Stochastic Inventory Management in a Shortage

Read this article. The study indicates that a stochastic inventory management system should be preceded by determining the economic feasibility of the shortage. How does using real-time statistics help determine purchasing?

Introduction

The problem of inventory optimization is topical for any enterprise, and effective management of replenishment and consumption processes has a decisive influence on the financial position and competitiveness of the company, as well as the quality of customer satisfaction. That is why the newest concepts of inventory management are nascent on the joint financial and production management, logistics and marketing, operations research and mathematical statistics.

The traditional approach to inventory management at domestic enterprises was to increase the volume of inventory and avoid shortages. However, the active use of logistics methods and technologies has changed the economic essence of stocks – from assets to liabilities, as well as management philosophy in terms of the optimal level of client service and acceleration of commodity movement in supply chains. From a Japanese management point of view, the stock should be associated with the cost, and it should be considered as a buffer that smooths supply irregularities, which restock, and consumption, use of stock characteristics. Improvement of information support, differentiation of supply sources and methods of transportation create preconditions for a significant reduction of the stock level without loss of quality of customer service, which helps to decrease total expenses of the enterprise.

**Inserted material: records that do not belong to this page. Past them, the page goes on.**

(* ===== verification/ChainStateFacts.v ===== *)
(** * Block chain: the unspent outputs are those of the best chain

    The invariant of the chain state: the view of the best chain is the list
    of the ancestors of its tip, the cache over the database is the ledger that
    the blocks up to the tip make, the database alone is the ledger of some
    ancestor, which it names, and the journals are those of the blocks.
    Connecting and disconnecting blocks, reorganizing and recovering from a
    crash keep it. *)

From Stdlib Require Import ZArith Lia.
From stdpp Require Import base numbers list strings gmap.
From S2P Require Import Prelude ScriptNum WireBase WireTx ScriptStack ScriptToken Sighash WireMsg Taproot ScriptEngine ScriptExec ChainCompress ChainCompressFacts ChainUtxo ChainStore ChainStoreFacts ChainError Merkle ChainNode ChainNodeFacts ChainParams ChainWork ChainThreshold ChainCache ChainCacheFacts ChainRules ChainConnect ChainSupply ChainUndoFacts ChainState ChainOrphanFacts.

Open Scope Z_scope.

(** ** Ancestors and paths *)

(** An ancestor of a node, or the node. *)
Inductive upto (a : blockNode) : blockNode → Prop :=
  | upto_refl : upto a a
  | upto_next n p : parent n = Some p → upto a p → upto a n.
(** The nodes after the first one, up to the last one. *)
Inductive steps (t : blockNode) : blockNode → list blockNode → Prop :=
  | steps_end : steps t t []
  | steps_next a n l : parent n = Some a → steps t n l → steps t a (n :: l).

It is determined in the work that effective inventory management allows the enterprise to meet or exceed consumer expectations, creating such reserves of each product, which maximize net profit. This means that it is necessary to determine the optimal inventory size, which is necessary to meet the needs of consumers and would provide the maximum return of funds invested in the goods. These two components do not contradict but complement each other. In other words, in terms of effective inventory management, it is necessary to determine such an optimal inventory level, which minimizes the cost of the inventory control system, and, accordingly, maximizes profit. The total cost criterion is based, on the one hand, on the value of operating costs for the creation and holding of stocks, and on the other – potential losses due to the shortage of goods because of reduce sales, degradation of the quality of consumer service or increased operating costs for urgent delivery of goods.

It should be noted that in the scientific literature, there are different approaches to building inventory management strategies. On the one hand, the widespread technology JIT, which binds inventory with the planned volume of consumption, helps to spread the strategy of stock minimization, sometimes to zero levels. On the other hand, the variability of the environment and uncertainty of consumption conditions determine the need to create safety stock, and then we can say about the strategy of stocks optimization.

Exactly the second approach actualizes the need to develop mathematical instruments to determine economically defined inventory levels in terms of minimizing the total costs associated with the creation and support of stocks. The quality of the construction of the corresponding system affects, on the one hand, the level of customer satisfaction with the level of service, and on the other hand – the level of costs of the entire logistics chain. Therefore, it is necessary to constantly seek a compromise between enough inventory level in points of sale, level of allowable shortage and absence of inventory excess in the supply chain. This requires the creation of such an inventory management system, which would be able to most accurately and quickly react to changes in the external environment with the unchanging maintenance of quality parameters and customer service speed.